Confusion autour de la doctrine de l'Eglise espagnole sur l'usage du préservatif

Madrid : Diane Cambon
[Le Figaro 20 janvier 2005]


L'Eglise espagnole aura attendu moins d'une journée pour rectifier sa position sur l'usage du préservatif. Mardi soir, la conférence épiscopale espagnole avait créé la surprise en se démarquant pour la première fois de la doctrine officielle, en recommandant l'utilisation du préservatif «dans la prévention intégrale et globale du sida». Les déclarations du porte-parole et secrétaire générale espagnol, Juan Antonio Martinez Camino, réalisées à la suite d'une réunion avec le ministre de la Santé, Elena Salgado, avaient eu l'effet, hier, d'une mini bombe au sein du Vatican.
Rome a d'abord réagi avec scepticisme. Le haut prélat chargé de la santé au Conseil pontifical, José Luis Redrado Marchite, s'est montré très prudent vis-à-vis de ses «confrères» espagnols. Il a réitéré la position contraire du Vatican à l'égard de la «capote». «Un catholique cohérent devra rejeter le recours au préservatif, un moyen que la morale catholique condamne», a-t-il déclaré hier. Enfin, dans la soirée, la conférence épiscopale espagnole est revenue sur ces déclarations. «Nous n'avons jamais défendu l'usage du préservatif qui est contraire à notre morale, seule l'abstinence et la fidélité dans le couple sont dignes d'une bonne conduite», a assuré dans la soirée le porte-parole espagnol.
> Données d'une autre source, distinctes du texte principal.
(** * minorminer: the seeded generator, the pairing heap and the Python front end

    A shallow embedding of three source files of the repository:

    - [include/fastrng.hpp]: the xorshift128+ generator [fastrng];
    - the pairing-queue header: [pairing_queue] over [plain_node] and
      [pairing_queue_fast_reset] over [time_node];
    - [python/minorminer.pyx]: [find_embedding], [_input_parser] and
      [quality_key].

    Unsigned machine integers are [Z] with the reduction modulo [2^w] written
    out; the node arena of the heap is a [list] indexed by key, and a node
    pointer is [option nat] ([None] is [nullptr], [Some i] is
    [nodes.data() + i]). *)

From Stdlib Require Import ZArith Lia.
From stdpp Require Import base tactics option list strings sorting.

Local Open Scope Z_scope.

(** ** include/fastrng.hpp *)

Module Fastrng.

Definition wrap64 (z : Z) : Z := z mod 2 ^ 64.
Definition wrap32 (z : Z) : Z := z mod 2 ^ 32.

(** The two private members [S0] and [S1]. *)
Record fastrng := mk_fastrng { S0 : Z; S1 : Z }.

Definition set_S0 (v : Z) (g : fastrng) : fastrng := {| S0 := v; S1 := S1 g |}.
Definition set_S1 (v : Z) (g : fastrng) : fastrng := {| S0 := S0 g; S1 := v |}.

(** [splitmix64(uint64_t &x)]: the result and the updated [x]. *)
Definition splitmix64 (x : Z) : Z * Z :=
  let x := wrap64 (x + 0x9E3779B97F4A7C15) in
  let z := x in
  let z := wrap64 (Z.lxor z (Z.shiftr z 30) * 0xBF58476D1CE4E5B9) in
  let z := wrap64 (Z.lxor z (Z.shiftr z 27) * 0x94D049BB133111EB) in
  (Z.lxor z (Z.shiftr z 31), x).

(** [splitmix32(uint32_t &x)]: the result and the updated [x].  The
    intermediate products are computed in [unsigned long] and truncated to
    32 bits by the assignment to [z]. *)
Definition splitmix32 (x : Z) : Z * Z :=
  let x := wrap32 (x + 0x6D2B79F5) in
  let z := x in
  let z := wrap32 (Z.lxor z (Z.shiftr z 15) * Z.lor z 1) in
  let z := wrap32 (Z.lxor z (z + Z.lxor z (Z.shiftr z 7) * Z.lor z 61)) in
  (Z.lxor z (Z.shiftr z 14), x).

(** The state transition shared by [operator()] and the body of the loop of
    [discard]; both are spelled out below as the source spells them. *)
Definition call (g : fastrng) : Z * fastrng :=
  let x := S0 g in
  let y := S1 g in
  let g := set_S0 y g in
  let x := Z.lxor x (wrap64 (Z.shiftl x 23)) in
  let g := set_S1 (Z.lxor (Z.lxor (Z.lxor x y) (Z.shiftr x 17)) (Z.shiftr y 26)) g in
  (wrap64 (S1 g + y), g).

Definition discard_body (g : fastrng) : fastrng :=
  let x := S0 g in
  let y := S1 g in
  let g := set_S0 y g in
  let x := Z.lxor x (wrap64 (Z.shiftl x 23)) in
  set_S1 (Z.lxor (Z.lxor (Z.lxor x y) (Z.shiftr x 17)) (Z.shiftr y 26)) g.

(** [while (n-- > 0) { ... }]: the test reads [n], then [n] is decremented. *)
Fixpoint discard_loop (fuel : nat) (n : Z) (g : fastrng) : fastrng :=
  match fuel with
  | O => g
  | S fuel' => if 0 <? n then discard_loop fuel' (n - 1) (discard_body g) else g
  end.

Definition discard (n : Z) (g : fastrng) : fastrng :=
  discard_loop (Z.to_nat n) n g.

(** [seed(uint64_t x)] on an object whose members hold anything at all (the
    constructor [fastrng() {}] leaves them uninitialised). *)
Definition seed (x : Z) (g : fastrng) : fastrng :=
  let '(r, x) := splitmix64 x in
  let g := set_S0 r g in
  let '(r, x) := splitmix64 x in
  let g := set_S1 r g in
  discard 1024 g.

(** [seed(uint32_t x)]. *)
Definition seed32 (x : Z) (g : fastrng) : fastrng :=
  let '(a, x) := splitmix32 x in
  let '(b, x) := splitmix32 x in
  let b := wrap64 (Z.shiftl b 32) in
  let b := wrap64 (b + a) in
  seed b g.

(** [n] successive calls of [operator()]: the outputs in order, and the
    generator afterwards. *)
Fixpoint draw (n : nat) (g : fastrng) : list Z * fastrng :=
  match n with
  | O => ([], g)
  | S n' =>
      let '(r, g) := call g in
      let '(rs, g) := draw n' g in
      (r :: rs, g)
  end.

Definition INT_MAX : Z := 2 ^ 31 - 1.

End Fastrng.

(** ** The pairing-queue header

    [vector<N> nodes] is a [list] of nodes and a pointer [N*] is [option nat]:
    [None] for [nullptr], [Some i] for [nodes.data() + i], so that the address
    comparison [this < &b] of [operator<] is the comparison of indices and
    [key(n)] is the index itself.  The priority type [P] is an integer type:
    a priority is a [Z], and [max_P] stands for [numeric_limits<P>::max()].
    [minorminer_assert] is taken as it expands without [CPPDEBUG], to
    nothing; what the assertions guard against shows up as [Undefined] where
    the code dereferences a null pointer. *)

Module PairingQueue.

Definition ptr := option nat.

(** [plain_node<P>] is [node unit]; [time_node<P>] is [node Z], whose extra
    member is [time]. *)
Record node (X : Type) := mk_node {
  val : Z;
  next : ptr;
  desc : ptr;
  prev : ptr;
  ext : X
}.
Arguments mk_node {X} _ _ _ _ _.
Arguments val {X} _.
Arguments next {X} _.
Arguments desc {X} _.
Arguments prev {X} _.
Arguments ext {X} _.

Definition plain_node := node unit.
Definition time_node := node Z.
Definition time (n : time_node) : Z := ext n.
Ce changement d'attitude sur ce thème épineux semblait très surprenant de la part de l'Eglise espagnole. Il y a encore deux mois, le porte-parole espagnol avait mis en doute l'efficacité du préservatif, lors du lancement d'une campagne gouvernementale. Les pouvoirs publics «ne disent pas toute la vérité» sur la sécurité du préservatif, avait-il déclaré, suscitant de vives critiques du gouvernement, de scientifiques et d'associations de lutte contre le sida.
Depuis l'arrivée au pouvoir des socialistes en avril dernier, les relations entre l'Eglise espagnole, réputée conservatrice, et l'exécutif de José Luis Zapatero n'ont pas été au beau fixe. Notamment sur plusieurs dossiers phares de son programme de réformes sociales : assouplissement du divorce et de l'avortement, mariage homosexuel, suppression du caractère obligatoire de l'enseignement religieux à l'école publique, ou la recherche sur les cellules souches. L'approbation, prévue ce premier semestre, de la loi sur le mariage homosexuel a notamment déclenché les foudres de l'Episcopat espagnol, qui avait demandé en juillet dernier à ses ouailles de «promouvoir dans la rue la vision chrétienne».
Le ministre du Travail et des Affaires sociales, Jesus Cladera, qui s'était montré très enthousiaste vis-à-vis de la nouvelle attitude des prélats catholiques, a regretté ce pas en arrière : «L'Eglise venait de reconnaître le discours de la science et de reprendre conscience de la réalité sociale dans laquelle nous vivons». Selon un sondage du ministère du Travail, publié hier, l'écart entre la société et l'Eglise ne cesse de s'accentuer. La pratique de la religion catholique est en chute libre chez les jeunes espagnols, qui ne sont plus que 14,2% à aller à la messe régulièrement contre 28% en 2000.